Donald Sultan
Pomegranates 1994

Donald Sultan is a contemporary painter best known for his use of industrial materials to depict everyday subjects. Sultan uses recurring imagery — mostly flowers, but also dominoes and horses — to create colorful still lifes, combining a Minimalist aesthetic of few colors and geometric shapes.

Sultan was born on May 5, 1951 in Asheville, NC and moved to New York in 1975, becoming a part of the New Image movement along with fellow painters Susan Rothenberg and Julian Schnabel.

New Image Painting is also referred to as New Image Art. It is a vague term made popular in the late 1970's and is highly associated to the artworks of contemporary artists who have a strident figurative style, mostly influenced by Neo-Expressionism.

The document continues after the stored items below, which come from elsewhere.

Lemma parse_sound (argv : list string) (schema : list CLIOption)
    (argSchema : list CLIArgument) (cache : Cache) :
  schema ∈ schemas → cache_sound schemas cache →
  (parse argv schema argSchema cache).1 = parse_by_scan argv schema
  ∧ cache_sound schemas (parse argv schema argSchema cache).2.
Proof.
  intros Hin Hsound. unfold parse, parse_by_scan.
  match goal with |- context [loop ?f ?t ?s ?st] =>
    pose proof (loop_sound f t s st Hin Hsound) as Hloop;
    destruct (loop f t s st) as [st'|e c']
  end; simpl in *; by destruct Hloop as [-> ?].
Qed.

Lemma parse_calls_sound (calls : list (list string * list CLIOption))
    (cache : Cache) :
  (∀ call, call ∈ calls → call.2 ∈ schemas) → cache_sound schemas cache →
  parse_calls calls cache
  = map (λ call, parse_by_scan call.1 call.2) calls.
Proof.
  revert cache.
  induction calls as [|[argv schema] rest IH]; intros cache Hall Hsound;
    simpl; [done|].
  assert (Hin : schema ∈ schemas) by (apply (Hall (argv, schema)); by left).
  destruct (parse_sound argv schema [] cache Hin Hsound) as [Hres Hs'].
  destruct (parse argv schema [] cache) as [r cache']. simpl in *.
  rewrite Hres, IH; [done| |done].
  intros call Hcall. apply Hall. by right.
Qed.
End Cache.

(** C8 (amended).  Over a sequence of calls of [parse] whose schemas are
    told apart by their lengths (two schemas with the same number of options
    are the same schema), started on a cache that is empty, as [clearCache]
    leaves it, or consistent with those schemas: every cached lookup returns
    what the direct scan of the schema of the call returns, by name or alias
    for a single flag and by alias for a character of a cluster, and every
    call returns what the parser without the cache returns. *)
Theorem cached_parse_agrees_when_told_apart
    (calls : list (list string * list CLIOption)) (cache : Cache) :
  told_apart_by_length (map snd calls) →
  cache_sound (map snd calls) cache →
  parse_calls calls cache = map (λ call, parse_by_scan call.1 call.2) calls
  ∧ (∀ schema nm c,
       schema ∈ map snd calls → string_forallb is_name_char nm = true →
       (lookup_option nm schema cache).1 = find_by_name_or_alias schema nm
       ∧ (lookup_alias (String c EmptyString) schema cache).1
         = find_by_alias schema (String c EmptyString))
  ∧ cache_sound (map snd calls) (clearCache cache).
Proof.
  intros Hapart Hsound. split; [|split].
  - apply (parse_calls_sound (map snd calls) Hapart); [|done].
    intros call Hcall. apply list_elem_of_fmap. by exists call.
  - intros schema nm c Hin Hnm. split.
    + by apply (lookup_option_sound (map snd calls) Hapart).
    + by apply (lookup_alias_sound (map snd calls) Hapart).
  - apply cache_sound_empty.
Qed.

(** Two calls with schemas of different lengths, from an empty cache. *)
Lemma cached_parse_agrees_when_told_apart_witness :
  parse_calls
    [(["node"; "cli"; "-o=x"], [output_o_option]);
     (["node"; "cli"; "-o=y"; "-5"], [verbose_option; other_o_option])] ∅
  = [Ok {| command := []; options := {["output" := VStr "x"]}; args := [] |};
     Ok {| command := []; options := {["other" := VStr "y"]}; args := [] |}].
Proof.
  refine (eq_trans
            (proj1 (cached_parse_agrees_when_told_apart _ ∅ _ _)) _).
  - intros s1 s2 H1 H2 Hlen. simpl in H1, H2.
    apply elem_of_cons in H1 as [->|H1]; apply elem_of_cons in H2 as [->|H2];
      try done.
    + apply list_elem_of_singleton in H2 as ->. discriminate Hlen.
    + apply list_elem_of_singleton in H1 as ->. discriminate Hlen.
    + apply list_elem_of_singleton in H1 as ->.
      by apply list_elem_of_singleton in H2 as ->.
  - intros schema _. split; intros ? ?; by rewrite lookup_empty.
  - vm_compute. reflexivity.
Defined.

(** C8 as the specification states it does not hold: after a call with a
    schema whose alias [o] belongs to [output], a call with another schema of
    the same length, whose alias [o] belongs to [other], finds [output] in
    the cache and binds it. *)
Lemma cached_parse_stale_across_schemas : ¬ cached_parse_agrees_with_scan.
Proof.
  intros H.
  specialize (H [(["node"; "cli"; "-o=x"], [output_o_option]);
                 (["node"; "cli"; "-o=x"], [other_o_option])]).
  vm_compute in H. discriminate H.
Qed.

Example stale_lookup :
  (lookup_option "o" [other_o_option]
     (parse ["node"; "cli"; "-o=x"] [output_o_option] [] ∅).2).1
  = Some output_o_option.
Proof. vm_compute. reflexivity. Qed.
(** * Evergy portal client (pyEvergy.py): a shallow embedding

    The development follows [custom_components/evergy/pyEvergy.py]: the
    date helpers, the widget parser, the login handshake of
    [EvergyLoginHandler], and the [Evergy] client with [login], [logout]
    and [get_usage_range].

    Python objects are mutable and survive an exception, so every method
    is a function from a state to an outcome paired with the state that
    is left behind, also when the outcome is an exception.  The network
    is a script of responses consumed one per request, next to the log of
    the requests that were issued.

    Conventions of the embedding:
    - JSON numbers are integers; floating-point values are left out.
    - [assert] statements are active (the interpreter runs without -O).
    - the module constant [_DEBUG] is [False], so [log_response] is never
      called.
    - a datetime is its wall-clock time in microseconds since
      0001-01-01T00:00:00, with an optional fixed UTC offset; the [fold]
      attribute is left out. *)

From Stdlib Require Import ZArith List String Ascii Bool Lia.
Import ListNotations.

Local Open Scope string_scope.
Local Open Scope Z_scope.

(** ** Exceptions and outcomes *)

Inductive exn : Type :=
| InvalidAuth (message : string)
| EvergyException (message : string)
| AssertionError (message : string)
| RuntimeError (message : string)
| StopIteration
| KeyError
| IndexError
| TypeError
| AttributeError (name : string)
| OverflowError
| ClientResponseError      (* raise_for_status=True on a status >= 400 *)
| ClientConnectionError    (* the request got no response *)
| ContentTypeError         (* resp.json() on a body that is not application/json *)
| JSONDecodeError.         (* json.loads failed on the body *)

Inductive res (A : Type) : Type :=
| Ok (a : A)
| Raise (e : exn).

Arguments Ok {A} a.
Arguments Raise {A} e.

Definition res_bind {A B : Type} (r : res A) (k : A -> res B) : res B :=
  match r with
  | Ok a => k a
  | Raise e => Raise e
  end.

(** ** datetime and timedelta *)

Module Datetime.

Definition US_PER_MINUTE : Z := 60 * 1000000.
Definition US_PER_HOUR : Z := 60 * US_PER_MINUTE.
Definition US_PER_DAY : Z := 24 * US_PER_HOUR.

(** [date.max.toordinal()]: the days from 0001-01-01 to 9999-12-31. *)
Definition MAX_ORDINAL : Z := 3652059.

(** [timedelta.max.days]. *)
Definition MAX_DELTA_DAYS : Z := 999999999.

Record datetime : Type := mkDatetime {
  wall : Z;                 (* microseconds since 0001-01-01T00:00:00 *)
  utcoffset : option Z      (* tzinfo: None for a naive datetime *)
}.

Definition MAX_WALL : Z := MAX_ORDINAL * US_PER_DAY - 1.

Definition datetime_min : datetime := mkDatetime 0 None.
Definition datetime_max : datetime := mkDatetime MAX_WALL None.

(** The values the type [datetime] of Python holds. *)
Definition in_range (w : Z) : bool := (0 <=? w) && (w <=? MAX_WALL).
Definition valid (d : datetime) : Prop := 0 <= wall d <= MAX_WALL.

(** A timedelta is its length in microseconds. *)
Definition timedelta_t : Type := Z.

(** [timedelta(days=..., hours=..., minutes=...)]: the constructor
    normalises to days, seconds and microseconds and raises
    OverflowError when the days exceed [MAX_DELTA_DAYS] in magnitude. *)
Definition timedelta (days hours minutes : Z) : res timedelta_t :=
  let us := days * US_PER_DAY + hours * US_PER_HOUR + minutes * US_PER_MINUTE in
  if Z.abs (us / US_PER_DAY) <=? MAX_DELTA_DAYS then Ok us else Raise OverflowError.

(** [d + td]: the tzinfo is kept, the wall clock moves, and a result
    outside of years 1..9999 raises OverflowError. *)
Definition add (d : datetime) (td : timedelta_t) : res datetime :=
  let w := wall d + td in
  if in_range w then Ok (mkDatetime w (utcoffset d)) else Raise OverflowError.

(** [d - td]. *)
Definition sub (d : datetime) (td : timedelta_t) : res datetime :=
  let w := wall d - td in
  if in_range w then Ok (mkDatetime w (utcoffset d)) else Raise OverflowError.

(** [a > b]: naive with naive by wall clock, aware with aware by UTC
    instant, and TypeError for a naive against an aware one. *)
Definition gt (a b : datetime) : res bool :=
  match utcoffset a, utcoffset b with
  | None, None => Ok (wall b <? wall a)
  | Some oa, Some ob => Ok (wall b - ob <? wall a - oa)
  | _, _ => Raise TypeError
  end.

(** The datetime [units] microseconds after [d], as a plain value. *)
Definition shift (d : datetime) (us : Z) : datetime :=
  mkDatetime (wall d + us) (utcoffset d).

End Datetime.

Import Datetime.

Definition DAY_INTERVAL : string := "d".
Definition HOUR_INTERVAL : string := "h".
Definition FIFTEEN_MINUTE_INTERVAL : string := "mi".

(** [get_past_date(days_back)]; [utc_today] is the ordinal (days since
    0001-01-01) of [datetime.now(timezone.utc).date()]. *)
Definition get_past_date (utc_today : Z) (days_back : Z) : res datetime :=
  let dt_today := mkDatetime (utc_today * US_PER_DAY) None in
  res_bind (timedelta days_back 0 0) (fun td => sub dt_today td).

(** [get_end_date_from_number_of_intervals(from_date, num_intervals, interval)]. *)
Definition get_end_date_from_number_of_intervals
    (from_date : datetime) (num_intervals : Z) (interval : string) : res datetime :=
  let num_intervals := num_intervals - 1 in
  if String.eqb interval "mi" then
    res_bind (timedelta 0 0 (15 * num_intervals)) (fun td => add from_date td)
  else if String.eqb interval "h" then
    res_bind (timedelta 0 num_intervals 0) (fun td => add from_date td)
  else
    res_bind (timedelta num_intervals 0 0) (fun td => add from_date td).

(** The length of one interval in microseconds, as the spec names it:
    fifteen minutes, one hour, one day. *)
Definition interval_unit (interval : string) : Z :=
  if String.eqb interval "mi" then 15 * US_PER_MINUTE
  else if String.eqb interval "h" then US_PER_HOUR
  else US_PER_DAY.

(** ** JSON values and the Python operations the code applies to them *)

#[warnings="-register-all"]
Inductive json : Type :=
| JNull                                     (* None *)
| JBool (b : bool)
| JInt (n : Z)
| JStr (s : string)
| JArr (items : list json)
| JObj (fields : list (string * json)).     (* a dict with str keys *)

(** A dict with str keys, in insertion order. *)
Definition dict (V : Type) : Type := list (string * V).

Fixpoint dict_get {V : Type} (d : dict V) (key : string) : option V :=
  match d with
  | [] => None
  | (k, v) :: d' => if String.eqb k key then Some v else dict_get d' key
  end.

(** [d[key] = v]. *)
Fixpoint dict_set {V : Type} (d : dict V) (key : string) (v : V) : dict V :=
  match d with
  | [] => [(key, v)]
  | (k, w) :: d' =>
      if String.eqb k key then (k, v) :: d' else (k, w) :: dict_set d' key v
  end.

(** [a == b] on JSON values: [True == 1], lists by position, dicts by key. *)
Fixpoint py_eq (a b : json) {struct a} : bool :=
  match a, b with
  | JNull, JNull => true
  | JBool x, JBool y => Bool.eqb x y
  | JBool x, JInt y => (if x then 1 else 0) =? y
  | JInt x, JBool y => x =? (if y then 1 else 0)
  | JInt x, JInt y => x =? y
  | JStr x, JStr y => String.eqb x y
  | JArr xs, JArr ys =>
      (fix items_eq (xs ys : list json) {struct xs} : bool :=
         match xs, ys with
         | [], [] => true
         | x :: xs', y :: ys' => py_eq x y && items_eq xs' ys'
         | _, _ => false
         end) xs ys
  | JObj xs, JObj ys =>
      Nat.eqb (List.length xs) (List.length ys) &&
      (fix fields_eq (xs : list (string * json)) {struct xs} : bool :=
         match xs with
         | [] => true
         | (k, v) :: xs' =>
             match dict_get ys k with
             | Some w => py_eq v w
             | None => false
             end && fields_eq xs'
         end) xs
  | _, _ => false
  end.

The New Image concept marked the return of the arts to painting after a time when a big part of the works of contemporary artists had been focused on conceptual art, installation, and performance and it has its headquarter in New York City.

In addition to his paintings, Sultan has collaborated with the Pulitzer-prize winning playwright David Mamet on the illustrated novel Bar Mitzvah (1999). He has shown in galleries all over the world, including The Museum of Modern Art in New York, Tate Modern in London, the Los Angeles County Museum of Art, and the National Museum of Modern Art in Tokyo.